Durante años ha permanecido como un gran vacío urbano en pleno Ensanche Norte de San Pedro Alcántara, en Marbella.
Rodeado de edificios, avenidas y equipamientos ya consolidados, ese espacio de 21.253 metros cuadrados inicia ahora el camino para convertirse en un nuevo barrio con 129 viviendas, una zona comercial y más de 12.600 metros cuadrados de espacios libres y zonas verdes.
La Junta de Gobierno Local de Marbella aprobó inicialmente la delimitación de la Actuación de Transformación Urbanística de Reforma Interior (ATU-RI) Ensanche Norte (URP-SP-6), promovida por Inversiones Servirent S.L.
El acuerdo, publicado a finales del pasado mes de julio en el Boletín Oficial de la Provincia (BOP) de Málaga, abre un periodo de información pública hasta el próximo 31 de agosto, durante el que podrán presentarse alegaciones.
La actuación afecta a uno de los suelos pendientes de desarrollo dentro de un entorno prácticamente consolidado, delimitado por las calles Martín Pescador, avenida Pablo Ruiz Picasso, Jorge Guillén y la carretera de Ronda.
La ordenación prevista permitirá construir 103 viviendas libres y 26 viviendas protegidas, de modo que algo más del 20 % del parque residencial estará destinado a vivienda protegida, conforme a la normativa autonómica.
El proyecto incorpora además 1.380 metros cuadrados de superficie comercial, que se concentrarán en la fachada de la avenida Pablo Ruiz Picasso para dotar de servicios de proximidad a una zona eminentemente residencial.
Junto a ello, se reservan 12.634 metros cuadrados para espacios libres y zonas verdes y 1.732 metros cuadrados para viario, con una densidad prevista de entre 61 y 65 viviendas por hectárea.
La memoria justificativa destaca que la actuación busca crear un barrio donde los desplazamientos cotidianos puedan realizarse mayoritariamente a pie. Para ello, sitúa los locales comerciales junto a la avenida principal y reserva el interior para las viviendas y los espacios públicos, favoreciendo un modelo urbano de proximidad.
Más allá de las cifras, el proyecto pretende integrar este vacío urbano dentro de un tejido residencial que ya se encuentra consolidado. La documentación municipal señala que la actuación permitirá dar continuidad a la trama urbana del Ensanche Norte, incorporando nuevos espacios públicos, zonas verdes y servicios de proximidad sin necesidad de expandir el crecimiento hacia nuevos suelos.

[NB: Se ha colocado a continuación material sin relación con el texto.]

Lemma process_takes inp s inp' s' sz dat :
  max_ok -> state_ok inp s -> no_http s -> process inp s = (inp', s', Ok tt) ->
  request_size s' = Some sz -> request_data s' = Some dat -> 0 <= sz <= len inp' ->
  dat = take (Z.to_nat sz) inp'.
Proof using.
  intros Hmax [Hl Hs] Hn. unfold process.
  assert (forall s r, s.(http) = None -> process_bulks inp s = (inp', s', Ok tt) -> s.(redis) = Some r ->
    request_size s' = Some sz -> request_data s' = Some dat -> 0 <= sz <= len inp' -> dat = take (Z.to_nat sz) inp') as Hb.
  { intros t r Ht Hp Hr. unfold process_bulks in Hp. rewrite Hr in Hp.
    destruct (readBulks _ inp r) as [r1 []]; try done.
    destruct (slice_to inp r1.(read)) as [d|] eqn:E; [|done]. apply slice_to_Some in E as [_ ->].
    injection Hp as <- <-. unfold request_size, request_data. cbn. rewrite Ht. cbn. by intros [= <-] [= <-]. }
  assert (forall x s h, s.(http) = Some h -> process_body x s = (inp', s', Ok tt) -> 0 <= h.(hdrLen) -> 0 <= h.(bodyLen) ->
    request_size s' = Some sz -> request_data s' = Some dat -> 0 <= sz <= len inp' -> len x < 2 ^ 32 ->
    dat = take (Z.to_nat sz) inp') as H7.
  { intros x t h Ht Hp H0 H1. unfold process_body in Hp. rewrite Ht in Hp. cbn zeta in Hp.
    destruct (_ <? _); [done|]. destruct (slice_to _ _) as [d|] eqn:E; [|done]. injection Hp as <- <-.
    unfold request_size, request_data. cbn. intros [= <-] [= <-] Hsz Hl'. apply slice_to_Some in E as [_ ->].
    unfold u32. rewrite Z.mod_small by lia. do 2 f_equal. lia. }
  assert (forall s, s.(http) = Some newHTTP -> process_headers inp s = (inp', s', Ok tt) ->
    request_size s' = Some sz -> request_data s' = Some dat -> 0 <= sz <= len inp' -> dat = take (Z.to_nat sz) inp') as H6.
  { intros t Ht Hp Hsz Hdat Hb2. unfold process_headers in Hp.
    destruct (index_of (crlf ++ crlf) inp) as [idx|] eqn:Hi; [|done].
    destruct (header_block_split _ _ Hi) as [Hsl Hsp]. rewrite Ht, Hsl in Hp.
    pose proof (parse_safe (take idx inp) Hmax) as Hsafe.
    destruct (parse _) as [h|e| |]; try done. destruct Hsafe as (Hlen & _ & Hh & [Hb0 _] & _). cbn zeta in Hp.
    assert (len (h.(Http.data) ++ drop (idx + 4) inp) = len inp) as Elen.
    { unfold len. rewrite (f_equal length Hsp), !length_app, Hlen, !length_app. done. }
    assert (len h.(Http.data) <= len inp) as Hle by (rewrite <- Elen, len_app; pose proof (len_nonneg (drop (idx + 4) inp)); lia).
    assert (h.(hdrLen) = len h.(Http.data)) as Hh'.
    { rewrite Hh. unfold len. rewrite <- Hlen. apply Z.mod_small. unfold len in *. lia. }
    destruct (h.(bodyLen) =? 0) eqn:E0.
    - injection Hp as <- <-. apply Z.eqb_eq in E0. unfold request_size, request_data in *. cbn in *.
      injection Hsz as <-. injection Hdat as <-. rewrite E0, Hh'. symmetry. apply take_len_app.
    - apply (H7 (h.(Http.data) ++ drop (idx + 4) inp) (mkState 7 t.(redis) (Some h)) h); try done; [by rewrite Hh'; apply len_nonneg|by rewrite Elen]. }
  destruct Hs as [Hs|[(Hs & r & Hr & _)|[(Hs & Hh)|(Hs & h & Hh & H0 & H1)]]]; rewrite Hs.
  - destruct (readByteAndNumberCrLf 42 inp) as [[num w]|e| |]; try done.
    destruct (w =? 0); [by apply H6|]. destruct (65535 <? num); [done|]. intros Hp.
    eapply Hb; [|exact Hp|reflexivity]. apply Hn. by left.
  - intros Hp. eapply Hb; [|exact Hp|exact Hr]. apply Hn. by right.
  - by apply H6.
  - intros Hp Hsz Hdat Hb2. by apply (H7 inp s h).
Qed.

Lemma process_no_http inp s : no_http s -> no_http (process inp s).1.2.
Proof using.
  intros Hn.
  assert (forall t, (process_bulks inp t).1.2.(http) = t.(http)) as Hb.
  { intros t. unfold process_bulks. destruct t.(redis); [|done].
    destruct (readBulks _ _ _) as [r1 []]; try done. by destruct (slice_to _ _). }
  assert (forall x t, t.(stage) = 7 -> no_http (process_body x t).1.2) as H7.
  { intros x t Ht. assert (no_http t) as H0 by (intros [E|E]; congruence). unfold process_body.
    destruct t.(http); [|done]. cbn zeta. destruct (_ <? _); [done|]. by destruct (slice_to _ _); [intros [E|E]|]. }
  assert (forall t, t.(stage) = 6 -> no_http (process_headers inp t).1.2) as H6.
  { intros t Ht. assert (no_http t) as H0 by (intros [E|E]; congruence). unfold process_headers.
    destruct (index_of _ _); [|done]. destruct t.(http); [|done]. destruct (slice_to _ _); [|done].
    destruct (parse _); try done. cbn zeta. destruct (_ =? _); [by intros [E|E]|by apply H7]. }
  assert (forall t, t.(http) = None -> no_http (process_bulks inp t).1.2) as H1
    by (intros t Ht _; by rewrite Hb).
  unfold process. destruct s.(stage) as [|p|p] eqn:Es; [|repeat (destruct p as [p|p|]; try done)|done].
  - destruct (readByteAndNumberCrLf 42 inp) as [[num w]|e| |]; try done.
    destruct (w =? 0); [by apply H6|]. destruct (65535 <? num); [done|]. apply H1. cbn. apply Hn. by left.
  - by apply H7.
  - by apply H6.
  - apply H1, Hn. by right.
Qed.

(** ** The values are right *)

(** The value [v] is in the memory [m]: where it is, nobody else writes. *)
Record holds (v : conn_val) (m : conn_mem) : Prop := {
  h_valid : valid m.(heap) m.(cin);
  h_in : view m.(heap) m.(cin) = v.(vin);
  h_srs : m.(msrs) = v.(vsrs);
  h_seen id : id ∈ v.(seen) <-> is_Some (m.(reqs) !! id);
  h_reqs id d : m.(reqs) !! id = Some d -> valid m.(heap) d;
  h_uses id b : v.(uses) !! id = Some b -> exists d, m.(reqs) !! id = Some d /\ view m.(heap) d = b;
  h_pair id1 id2 d1 d2 :
    id1 <> id2 -> is_Some (v.(uses) !! id1) -> is_Some (v.(uses) !! id2) ->
    m.(reqs) !! id1 = Some d1 -> m.(reqs) !! id2 = Some d2 -> apart (contents d1) (contents d2);
  h_apart id d :
    v.(reused) = false -> is_Some (v.(uses) !! id) -> m.(reqs) !! id = Some d ->
    apart (room m.(cin)) (contents d);
  h_reused : v.(reused) = true -> v.(vin) = [];
  h_state : state_ok v.(vin) v.(vsrs);
  h_http : no_http v.(vsrs);
}.

Lemma new_holds : holds new_val new_mem.
Proof using.
  split; cbn; intros; try done.
  - split; [done|]. by exists [].
  - split; [set_solver|by intros []].
  - split; [done|]. by left.
Qed.

Lemma holds_in_length v m : holds v m -> Z.of_nat m.(cin).(slen) = len v.(vin).
Proof using. intros Hh. rewrite <- (h_in _ _ Hh). unfold len. by rewrite view_length by apply Hh. Qed.

(** What is put into a request that is in use stays there. *)
Lemma rewrite_holds id b v m v' :
  holds v m -> vstep (MRewrite id b) v = Some v' -> exists m', mstep (MRewrite id b) m = Some m' /\ holds v' m'.
Proof using.
  intros Hh. cbn. destruct (v.(uses) !! id) as [old|] eqn:Hu; [|done]. cbn.
  case_decide as Hl; [|done]. intros [= <-]. destruct (h_uses _ _ Hh id old Hu) as (d & Hd & Hold). rewrite Hd. cbn.
  pose proof (h_reqs _ _ Hh id d Hd) as Hvd. assert (length b = d.(slen)) as Hb.
  { rewrite Hl, <- Hold. by apply view_length. }
  assert (0 + length b <= d.(scap))%nat as Hfit by (destruct Hvd; lia).
  assert (forall t, apart (contents d) (contents t) -> view (put m.(heap) d 0 b) t = view m.(heap) t) as Hkeep.
  { intros t Ht. apply put_view; [done..|]. unfold apart in *. cbn in *. rewrite Nat.add_0_r, Hb. done. }
  assert (view (put m.(heap) d 0 b) m.(cin) = v.(vin)) as Hin.
  { destruct v.(reused) eqn:Er.
    - pose proof (holds_in_length v m Hh) as Hlen. rewrite (h_reused _ _ Hh Er) in Hlen |- *.
      change (len []) with 0 in Hlen. unfold view. by replace (m.(cin).(slen)) with 0%nat by lia.
    - rewrite Hkeep; [apply Hh|]. destruct (h_valid _ _ Hh).
      destruct (h_apart _ _ Hh id d Er) as [?|[?|?]]; [by eexists|done|left|right; right|right; left]; cbn in *; [congruence|lia..]. }
  eexists. split; [reflexivity|]. split; cbn; try apply Hh; try done.
  - by apply put_valid; [| |apply Hh].
  - intros id' d' Hd'. apply put_valid; [done..|]. by eapply Hh.
  - intros id' b'. rewrite lookup_insert. case_decide as E.
    + subst id'. intros [= <-]. exists d. split; [done|]. by apply put_view_same.
    + intros Hu'. destruct (h_uses _ _ Hh id' b' Hu') as (d' & Hd' & Hv'). exists d'. split; [done|].
      rewrite Hkeep; [done|]. eapply (h_pair _ _ Hh id id'); try done; by eexists.
  - intros id1 id2 d1 d2 Hne H1 H2. apply (h_pair _ _ Hh id1 id2); [done| |].
    + revert H1. rewrite lookup_insert. case_decide as E; [subst; by eexists|done].
    + revert H2. rewrite lookup_insert. case_decide as E; [subst; by eexists|done].
  - intros id' d' Hr H1. apply (h_apart _ _ Hh id'); [done|].
    revert H1. rewrite lookup_insert. case_decide as E; [subst; by eexists|done].
Qed.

Una operación con impacto económico
El estudio de viabilidad económica estima unos ingresos de 58,7 millones de euros derivados de la comercialización de viviendas y locales comerciales, frente a unos costes de inversión de 31,2 millones, lo que arroja un margen bruto de 27,5 millones de euros.
No obstante, el propio documento advierte de que esos cálculos no incluyen el coste de adquisición del suelo, por lo que el resultado económico definitivo podría variar.
Para el Ayuntamiento, el estudio prevé unos ingresos iniciales de 7,54 millones de euros por licencias, tasas y cesiones obligatorias, además de un saldo positivo anual cercano a 376.000 euros una vez urbanizado el ámbito.
La aprobación publicada ahora corresponde únicamente a la delimitación del ámbito de actuación. El siguiente hito será la tramitación del Plan de Reforma Interior (PRI), que deberá aprobarse inicialmente antes de julio de 2028.
Posteriormente será necesario tramitar los proyectos de reparcelación y urbanización, un proceso que, según las previsiones recogidas en la documentación, podría prolongarse cerca de dos años.